# WHAT THIS TASK INVOLVES
Up to and including the line that contains "(** The script of [select_dropdown_option].", reproduce every line exactly, beginning with the first line below.

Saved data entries
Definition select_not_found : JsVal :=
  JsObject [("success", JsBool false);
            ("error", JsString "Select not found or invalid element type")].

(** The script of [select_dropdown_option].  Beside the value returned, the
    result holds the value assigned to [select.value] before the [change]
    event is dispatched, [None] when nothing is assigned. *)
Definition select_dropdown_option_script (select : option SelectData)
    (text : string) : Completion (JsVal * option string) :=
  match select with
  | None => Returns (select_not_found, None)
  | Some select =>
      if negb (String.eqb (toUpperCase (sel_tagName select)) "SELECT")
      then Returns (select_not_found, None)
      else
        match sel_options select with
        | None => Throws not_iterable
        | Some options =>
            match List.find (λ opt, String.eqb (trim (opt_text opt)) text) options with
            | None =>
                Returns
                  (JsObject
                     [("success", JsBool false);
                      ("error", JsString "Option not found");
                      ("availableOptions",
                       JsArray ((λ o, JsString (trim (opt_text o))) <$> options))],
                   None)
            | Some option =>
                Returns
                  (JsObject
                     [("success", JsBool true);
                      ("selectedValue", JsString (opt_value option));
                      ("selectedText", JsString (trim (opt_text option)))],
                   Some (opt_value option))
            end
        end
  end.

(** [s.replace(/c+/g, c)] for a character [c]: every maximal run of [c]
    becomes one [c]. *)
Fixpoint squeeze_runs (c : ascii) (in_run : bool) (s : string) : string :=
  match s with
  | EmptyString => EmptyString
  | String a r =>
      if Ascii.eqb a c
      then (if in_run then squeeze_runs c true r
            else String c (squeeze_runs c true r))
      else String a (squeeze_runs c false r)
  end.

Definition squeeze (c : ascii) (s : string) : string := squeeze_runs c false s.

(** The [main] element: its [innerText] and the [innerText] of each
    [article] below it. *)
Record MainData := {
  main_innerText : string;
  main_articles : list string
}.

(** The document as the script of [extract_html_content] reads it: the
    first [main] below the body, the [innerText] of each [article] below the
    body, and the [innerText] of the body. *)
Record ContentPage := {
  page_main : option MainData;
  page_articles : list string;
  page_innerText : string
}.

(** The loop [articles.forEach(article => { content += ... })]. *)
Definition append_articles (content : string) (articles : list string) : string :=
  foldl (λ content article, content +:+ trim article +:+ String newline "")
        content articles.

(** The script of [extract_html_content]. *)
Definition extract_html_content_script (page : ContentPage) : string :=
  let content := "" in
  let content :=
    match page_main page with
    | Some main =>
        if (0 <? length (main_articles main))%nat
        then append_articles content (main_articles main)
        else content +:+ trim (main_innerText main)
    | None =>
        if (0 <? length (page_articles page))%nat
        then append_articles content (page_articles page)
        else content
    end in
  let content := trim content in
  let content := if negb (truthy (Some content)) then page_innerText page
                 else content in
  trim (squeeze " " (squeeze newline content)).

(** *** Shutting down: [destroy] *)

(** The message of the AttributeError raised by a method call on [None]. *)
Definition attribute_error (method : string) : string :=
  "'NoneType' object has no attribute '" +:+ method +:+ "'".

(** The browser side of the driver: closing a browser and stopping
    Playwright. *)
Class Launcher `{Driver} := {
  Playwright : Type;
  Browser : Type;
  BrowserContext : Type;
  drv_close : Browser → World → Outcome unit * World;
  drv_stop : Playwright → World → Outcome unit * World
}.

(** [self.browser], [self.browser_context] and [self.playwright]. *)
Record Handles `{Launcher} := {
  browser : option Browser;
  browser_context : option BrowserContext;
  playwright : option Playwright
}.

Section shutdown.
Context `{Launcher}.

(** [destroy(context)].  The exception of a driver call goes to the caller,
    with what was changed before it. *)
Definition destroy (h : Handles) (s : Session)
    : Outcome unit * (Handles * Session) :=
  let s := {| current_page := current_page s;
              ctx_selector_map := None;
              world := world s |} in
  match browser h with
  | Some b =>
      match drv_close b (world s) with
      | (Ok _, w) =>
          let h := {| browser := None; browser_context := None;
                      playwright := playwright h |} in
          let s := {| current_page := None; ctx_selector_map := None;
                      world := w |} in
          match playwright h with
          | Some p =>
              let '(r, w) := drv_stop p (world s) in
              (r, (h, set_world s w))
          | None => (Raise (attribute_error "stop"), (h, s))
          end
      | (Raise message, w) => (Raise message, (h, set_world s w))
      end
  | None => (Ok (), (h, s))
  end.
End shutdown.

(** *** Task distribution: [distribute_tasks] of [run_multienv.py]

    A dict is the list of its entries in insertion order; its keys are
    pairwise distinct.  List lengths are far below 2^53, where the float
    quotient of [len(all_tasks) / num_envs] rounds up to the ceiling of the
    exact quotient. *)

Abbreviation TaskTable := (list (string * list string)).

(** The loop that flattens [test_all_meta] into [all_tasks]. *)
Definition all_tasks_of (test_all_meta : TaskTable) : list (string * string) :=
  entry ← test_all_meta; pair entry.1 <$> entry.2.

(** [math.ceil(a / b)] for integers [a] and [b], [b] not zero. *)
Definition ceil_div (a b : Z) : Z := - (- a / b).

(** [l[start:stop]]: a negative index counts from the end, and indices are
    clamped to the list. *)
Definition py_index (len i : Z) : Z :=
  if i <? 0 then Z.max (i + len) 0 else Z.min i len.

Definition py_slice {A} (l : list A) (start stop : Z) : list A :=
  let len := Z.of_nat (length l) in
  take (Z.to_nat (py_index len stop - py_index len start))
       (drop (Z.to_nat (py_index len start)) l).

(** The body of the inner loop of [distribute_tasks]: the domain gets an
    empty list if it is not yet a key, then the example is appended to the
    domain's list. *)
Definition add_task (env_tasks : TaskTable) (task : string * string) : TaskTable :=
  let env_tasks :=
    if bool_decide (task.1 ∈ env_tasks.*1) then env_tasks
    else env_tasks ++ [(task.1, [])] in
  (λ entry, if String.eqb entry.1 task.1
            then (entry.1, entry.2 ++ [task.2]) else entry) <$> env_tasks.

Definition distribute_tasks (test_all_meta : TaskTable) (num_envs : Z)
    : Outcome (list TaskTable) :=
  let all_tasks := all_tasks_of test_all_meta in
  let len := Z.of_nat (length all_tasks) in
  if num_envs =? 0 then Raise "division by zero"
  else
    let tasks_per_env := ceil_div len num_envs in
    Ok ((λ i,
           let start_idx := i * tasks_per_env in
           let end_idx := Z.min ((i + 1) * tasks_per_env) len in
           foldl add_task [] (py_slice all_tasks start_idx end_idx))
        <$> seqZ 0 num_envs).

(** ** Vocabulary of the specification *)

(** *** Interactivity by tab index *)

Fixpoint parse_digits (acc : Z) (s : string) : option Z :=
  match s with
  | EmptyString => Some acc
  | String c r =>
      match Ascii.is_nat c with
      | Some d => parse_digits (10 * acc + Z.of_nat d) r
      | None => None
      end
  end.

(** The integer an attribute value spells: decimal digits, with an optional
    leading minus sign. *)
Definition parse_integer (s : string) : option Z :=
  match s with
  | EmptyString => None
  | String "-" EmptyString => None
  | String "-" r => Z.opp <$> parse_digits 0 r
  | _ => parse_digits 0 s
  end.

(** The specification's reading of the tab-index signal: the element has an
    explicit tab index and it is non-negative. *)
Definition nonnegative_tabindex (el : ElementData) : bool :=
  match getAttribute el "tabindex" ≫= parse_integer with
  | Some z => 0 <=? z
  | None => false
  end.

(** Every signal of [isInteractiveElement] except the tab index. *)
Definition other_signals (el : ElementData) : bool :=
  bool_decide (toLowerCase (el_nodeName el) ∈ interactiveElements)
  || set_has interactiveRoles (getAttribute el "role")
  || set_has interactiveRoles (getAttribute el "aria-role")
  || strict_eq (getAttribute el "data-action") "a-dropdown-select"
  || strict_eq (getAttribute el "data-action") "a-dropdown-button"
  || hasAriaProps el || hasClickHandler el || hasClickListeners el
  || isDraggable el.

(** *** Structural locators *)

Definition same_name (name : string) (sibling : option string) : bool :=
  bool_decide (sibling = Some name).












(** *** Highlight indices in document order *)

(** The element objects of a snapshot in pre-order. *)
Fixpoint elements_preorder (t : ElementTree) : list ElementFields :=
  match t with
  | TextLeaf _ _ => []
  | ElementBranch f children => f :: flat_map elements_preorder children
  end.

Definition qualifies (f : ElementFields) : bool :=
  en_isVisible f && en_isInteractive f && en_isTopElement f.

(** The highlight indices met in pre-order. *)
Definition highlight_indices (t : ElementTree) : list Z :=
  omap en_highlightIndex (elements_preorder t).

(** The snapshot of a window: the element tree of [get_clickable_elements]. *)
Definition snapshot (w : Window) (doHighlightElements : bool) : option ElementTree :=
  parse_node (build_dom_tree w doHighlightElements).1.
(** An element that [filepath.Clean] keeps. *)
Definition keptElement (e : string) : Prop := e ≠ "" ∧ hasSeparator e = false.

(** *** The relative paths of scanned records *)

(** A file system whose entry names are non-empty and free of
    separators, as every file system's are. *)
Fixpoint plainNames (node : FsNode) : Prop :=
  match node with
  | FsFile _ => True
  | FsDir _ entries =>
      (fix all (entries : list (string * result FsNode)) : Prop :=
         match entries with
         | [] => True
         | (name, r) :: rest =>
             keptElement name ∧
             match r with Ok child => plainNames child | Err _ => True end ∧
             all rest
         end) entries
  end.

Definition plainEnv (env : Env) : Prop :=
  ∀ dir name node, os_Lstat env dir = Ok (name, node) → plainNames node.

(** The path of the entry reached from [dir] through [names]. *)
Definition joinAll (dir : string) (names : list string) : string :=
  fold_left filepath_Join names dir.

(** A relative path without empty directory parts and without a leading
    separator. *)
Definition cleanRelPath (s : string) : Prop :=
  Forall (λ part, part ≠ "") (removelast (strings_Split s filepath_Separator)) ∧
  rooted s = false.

# PROBLEM SOLUTION
Definition select_not_found : JsVal :=
  JsObject [("success", JsBool false);
            ("error", JsString "Select not found or invalid element type")].

(** The script of [select_dropdown_option].  Beside the value returned, the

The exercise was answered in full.